**Task statement**.
Within the entries underneath, how many lines include the string "nothing"? State only the number.

[Saved entries]
=======
(** A shift that drops only zeros leaves nothing to round. *)
Lemma iter_shr_1_exact (p : positive) : forall z,
  0 < z ->
  SpecFloat.iter_pos shr_1 p {| shr_m := z * 2 ^ Zpos p; shr_r := false; shr_s := false |}
  = {| shr_m := z; shr_r := false; shr_s := false |}.
Proof.
  induction p as [p IH | p IH |]; intros z Hz; cbn [SpecFloat.iter_pos].
  - assert (H2 : 0 < 2 ^ Zpos p) by (apply Z.pow_pos_nonneg; lia).
    assert (E : 2 ^ Zpos p~1 = 2 * (2 ^ Zpos p * 2 ^ Zpos p)).
    { rewrite <- Z.pow_add_r, <- Z.pow_succ_r by lia. f_equal. lia. }
    replace (z * 2 ^ Zpos p~1) with (2 * ((z * 2 ^ Zpos p) * 2 ^ Zpos p)) by (rewrite E; ring).
    rewrite shr_1_double by nia. rewrite IH by nia. now apply IH.
  - assert (H2 : 0 < 2 ^ Zpos p) by (apply Z.pow_pos_nonneg; lia).
    assert (E : 2 ^ Zpos p~0 = 2 ^ Zpos p * 2 ^ Zpos p).
    { rewrite <- Z.pow_add_r by lia. f_equal. lia. }
    replace (z * 2 ^ Zpos p~0) with ((z * 2 ^ Zpos p) * 2 ^ Zpos p) by (rewrite E; ring).
    rewrite IH by nia. now apply IH.
  - replace (z * 2 ^ 1) with (2 * z) by lia. now apply shr_1_double.
Qed.

Section Exact.

Variables prec emax : Z.
Hypothesis prec_positive : 0 < prec.

(** Rounding a mantissa that already fits its exponent changes
    nothing. *)
Lemma binary_round_aux_canonical (s : bool) (m : positive) (e : Z) :
  bounded prec emax m e = true ->
  binary_round_aux prec emax s (Zpos m) e loc_Exact = S754_finite s m e.
Proof.
  intros Hb. pose proof (bounded_canonical prec emax m e Hb) as Hc.
  unfold bounded in Hb. apply andb_prop in Hb as [_ He]. 
  unfold binary_round_aux, shr_fexp. rewrite Hc, Z.sub_diag. cbn [shr shr_record_of_loc
    shr_m loc_of_shr_record round_nearest_even]. rewrite Hc, Z.sub_diag. cbn [shr shr_m].
  now rewrite He.
Qed.

(** Rounding a number the format holds gives the float that holds
    it. *)
Lemma binary_round_exact (s : bool) (m m0 : positive) (e e0 : Z) :
  bounded prec emax m0 e0 = true ->
  Zpos m * 2 ^ (e - Z.min e e0) = Zpos m0 * 2 ^ (e0 - Z.min e e0) ->
  binary_round prec emax s m e = S754_finite s m0 e0.
Proof.
  intros Hb Hval. pose proof (bounded_canonical prec emax m0 e0 Hb) as Hc.
  assert (Hd : Zdigits2 (Zpos m) + e = Zdigits2 (Zpos m0) + e0).
  { assert (H : Zdigits2 (Zpos m * 2 ^ (e - Z.min e e0))
                = Zdigits2 (Zpos m0 * 2 ^ (e0 - Z.min e e0))) by now rewrite Hval.
    rewrite !(Zdigits2_mul_pow2 prec prec_positive) in H by lia. lia. }
  unfold binary_round. change (Zpos (digits2_pos m)) with (Zdigits2 (Zpos m)).
  rewrite Hd, Hc.
  pose proof (shl_align_spec m e e0) as [He Hm].
  destruct (shl_align m e e0) as [mz ez]. cbn [fst snd] in He, Hm.
  destruct (Z.le_gt_cases e0 e) as [Hle | Hgt].
  - rewrite Z.min_r in * by lia. rewrite Z.sub_diag, Z.pow_0_r, Z.mul_1_r in Hval.
    assert (mz = m0) by lia. subst mz ez. now apply binary_round_aux_canonical.
  - rewrite Z.min_l in * by lia. rewrite Z.sub_diag, Z.pow_0_r, Z.mul_1_r in Hm, Hval.
    assert (mz = m) by lia. subst mz ez.
    unfold bounded in Hb. apply andb_prop in Hb as [_ Hemax].
    unfold binary_round_aux, shr_fexp. rewrite Hd, Hc.
    destruct (e0 - e) as [|p|p] eqn:Ep; try lia.
    cbn [shr shr_record_of_loc]. rewrite Hval, iter_shr_1_exact by lia.
    cbn [shr_m loc_of_shr_record round_nearest_even].
    replace (e + Zpos p) with e0 by lia. rewrite Hc, Z.sub_diag. cbn [shr shr_m].
    now rewrite Hemax.
Qed.

End Exact.

(** A single-precision value read as a double and converted back is
    the value itself. *)
Lemma round_single_double_of_single (r : float) :
  valid_binary 24 128 r = true -> round_single (double_of_single r) = r.
Proof.
  destruct r as [s | s | | s m e]; try reflexivity. cbn [valid_binary]. intros Hb.
  assert (H53 : 0 < 53) by lia. assert (H24 : 0 < 24) by lia.
  destruct (bounded_single m e Hb) as [[Hm He] | [Hm He]].
  - (* subnormal single *)
    pose proof (Zdigits2_bounds (Zpos m) ltac:(lia)) as Hdig.
    pose proof (Zdigits2_pos (Zpos m) ltac:(lia)) as Hpos.
    assert (Hd23 : Zdigits2 (Zpos m) <= 23).
    { destruct (Z.le_gt_cases (Zdigits2 (Zpos m)) 23) as [?|Hgt]; [assumption|].
      assert (2 ^ 23 <= 2 ^ (Zdigits2 (Zpos m) - 1)) by (apply Z.pow_le_mono_r; lia). lia. }
    set (k := 53 - Zdigits2 (Zpos m)).
    assert (Hk : 0 < 2 ^ k) by (apply Z.pow_pos_nonneg; subst k; lia).
    destruct (Zpos m * 2 ^ k) as [|mz|] eqn:Emz; try nia.
    assert (Hdz : Zdigits2 (Zpos mz) = 53).
    { rewrite <- Emz, (Zdigits2_mul_pow2 53 H53) by (subst k; lia). subst k. lia. }
    assert (Hbz : bounded 53 1024 mz (e - k) = true).
    { unfold bounded, canonical_mantissa.
      change (Zpos (digits2_pos mz)) with (Zdigits2 (Zpos mz)). rewrite Hdz.
      apply andb_true_intro. split; [apply Z.eqb_eq | apply Z.leb_le]; subst k;
        unfold fexp, emin; lia. }
    unfold double_of_single.
    rewrite (binary_round_exact 53 1024 H53 s m mz e (e - k) Hbz).
    2:{ rewrite Z.min_r by (subst k; lia).
        replace (e - (e - k)) with k by lia. rewrite Z.sub_diag. lia. }
    cbn [round_single]. apply (binary_round_exact 24 128 H24); [assumption|].
    rewrite Z.min_l by (subst k; lia). rewrite Z.sub_diag.
    replace (e - (e - k)) with k by lia. lia.
  - set (k := 53 - 24).
    assert (Hd24 : Zdigits2 (Zpos m) = 24).
    { rewrite Zdigits2_log2 by lia.
      assert (Z.log2 (Zpos m) = 23); [|lia].
      apply Z.log2_unique; lia. }
    destruct (Zpos m * 2 ^ k) as [|mz|] eqn:Emz; try (subst k; lia).
    assert (Hdz : Zdigits2 (Zpos mz) = 53).
    { rewrite <- Emz, (Zdigits2_mul_pow2 53 H53) by (subst k; lia). subst k. lia. }
    assert (Hbz : bounded 53 1024 mz (e - k) = true).
    { unfold bounded, canonical_mantissa.
      change (Zpos (digits2_pos mz)) with (Zdigits2 (Zpos mz)). rewrite Hdz.
      apply andb_true_intro. split; [apply Z.eqb_eq | apply Z.leb_le]; subst k;
        unfold fexp, emin; lia. }
    unfold double_of_single.
    rewrite (binary_round_exact 53 1024 H53 s m mz e (e - k) Hbz).
    2:{ rewrite Z.min_r by (subst k; lia).
        replace (e - (e - k)) with k by lia. rewrite Z.sub_diag. lia. }
    cbn [round_single]. apply (binary_round_exact 24 128 H24); [assumption|].
    rewrite Z.min_l by (subst k; lia). rewrite Z.sub_diag.
    replace (e - (e - k)) with k by lia. lia.
Qed.

(** Packing a float that came out of the [f] format gives the bytes
    it came from. *)
Lemma pack_f_as_single (x : float) (bs : list Z) :
  pack_f x = Ok bs -> pack_f (double_of_single (round_single x)) = Ok bs.
Proof.
  intros H.
  assert (Hbs : bs = le_bytes 4 (bits_of_single (round_single x))).
  { unfold pack_f in H. destruct x; destruct (round_single _); congruence. }
  pose proof (round_single_double_of_single _ (round_single_valid x)) as Hr.
  unfold pack_f at 1.
  destruct (double_of_single (round_single x)) as [s | s | | s m e] eqn:Ey;
    rewrite Hr, Hbs; try reflexivity.
  destruct (round_single x) as [s0 | s0 | | s0 m0 e0]; try reflexivity. discriminate.
Qed.

End SingleFacts.

(** ** The generator and the registers it leaves *)

Module DeviceState.
Import Py Vm Scope PyFacts Examples CaptureProofs SessionLog CaptureData GeneratorProofs.

Section Registers.

Variable fl : flags.
Variable int16 : string -> result Z.

(** X16: A [capture] that returns has written [KitchenSinkB] once, with
    the WaveformGeneratorEnable flag set, and nothing it does later
    writes that register again; [stop_generator] always returns and
    leaves it at 0.  So a capture turns the flag on again that
    [stop_generator] had cleared. *)
Theorem capture_sets_the_generator_flag s a w traces w' :
  capture fl int16 s a w = (Returns traces, w') ->
  last_register "KitchenSinkB" (log w')
  = Some (VInt (Z.lor (AnalogFilterEnable fl) (WaveformGeneratorEnable fl))) /\
  has_flag (Z.lor (AnalogFilterEnable fl) (WaveformGeneratorEnable fl))
           (WaveformGeneratorEnable fl) = true /\
  forall w0,
    (stop_generator w0).1 = Returns tt /\
    last_register "KitchenSinkB" (log (stop_generator w0).2) = Some (VInt 0).
Proof.
  intros H. split; [|split; [apply has_flag_lor|]].
  - unfold capture in H.
    apply io_bind_returns in H as (tm & w1 & Htm & H).
    apply lift_returns in Htm as (Htm & ->).
    apply io_bind_returns in H as (e & w2 & He & H).
    apply lift_returns in He as (He & ->).
    apply io_bind_returns in H as (u1 & w3 & Htx & H).
    assert (Hlog3 : exists kw, capture_registers fl s a tm e = Ok kw /\
              log w3 = log w ++ [TransactionEnter; SetRegisters kw;
                                 Issue program_spock_registers;
                                 Issue configure_device_hardware;
                                 Issue triggered_trace; TransactionExit false]).
    { revert Htx. unfold transaction. unfold mbind at 1, io_bind. unfold lift at 1.
      destruct (capture_registers fl s a tm e) as [kw|err]; [|discriminate].
      cbn. intros [= _ <-]. exists kw. split; [reflexivity|]. cbn.
      now rewrite <- !app_assoc. }
    destruct Hlog3 as (kw & Hkw & Hlog3).
    assert (Hrest : emits (spares "KitchenSinkB")
              (_ ← await_trace int16;
               address ← read_address int16 (multiplier tm);
               dump_channels a tm e address
                 (enumerate (sorted String.ltb (channels a))) ∅)).
    { apply emits_bind; [apply emits_await_trace|]. intros _ _ _ _.
      apply emits_bind; [apply emits_read_address|]. intros address _ _ _.
      apply emits_dump_channels. intros dump_channel.
      apply emits_dump_one; exact I || reflexivity. }
    destruct (Hrest w3) as (l & Hl & Hspared). rewrite H in Hl. cbn [snd] in Hl.
    rewrite Hl, Hlog3, last_register_app, (last_register_spared _ _ Hspared).
    rewrite last_register_app.
    unfold capture_registers in Hkw. bind_inv Hkw. bind_inv Hkw. bind_inv Hkw.
    injection Hkw as <-. reflexivity.
  - intros w0. split; [reflexivity|].
    unfold stop_generator, transaction, set_registers, issue_command, mbind, io_bind, emit.
    cbn [log snd]. rewrite <- !app_assoc. rewrite last_register_app. reflexivity.
Qed.

(** X18: A frequency, a sample count or a clock period of zero is a
    ZeroDivisionError of the clock search, raised before anything is
    sent. *)
Theorem start_generator_divides_by_zero s g w :
  is_zero (frequency g) = true \/ is_zero (min_samples g) = true
  \/ is_zero (awg_clock_period s) = true ->
  start_generator fl s g w = (Raises ZeroDivisionError, w).
Proof.
  intros H. apply start_generator_raises_in_plan.
  unfold generator_plan, possible_params, max_clock, fdiv.
  destruct (is_zero (frequency g)) eqn:Hf; [reflexivity|]. cbn.
  destruct (is_zero (min_samples g)) eqn:Hm; [reflexivity|]. cbn.
  destruct (is_zero (awg_clock_period s)) eqn:Hc; [reflexivity|].
  destruct H as [H | [H | H]]; discriminate.
Qed.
=======
**Response area**.
3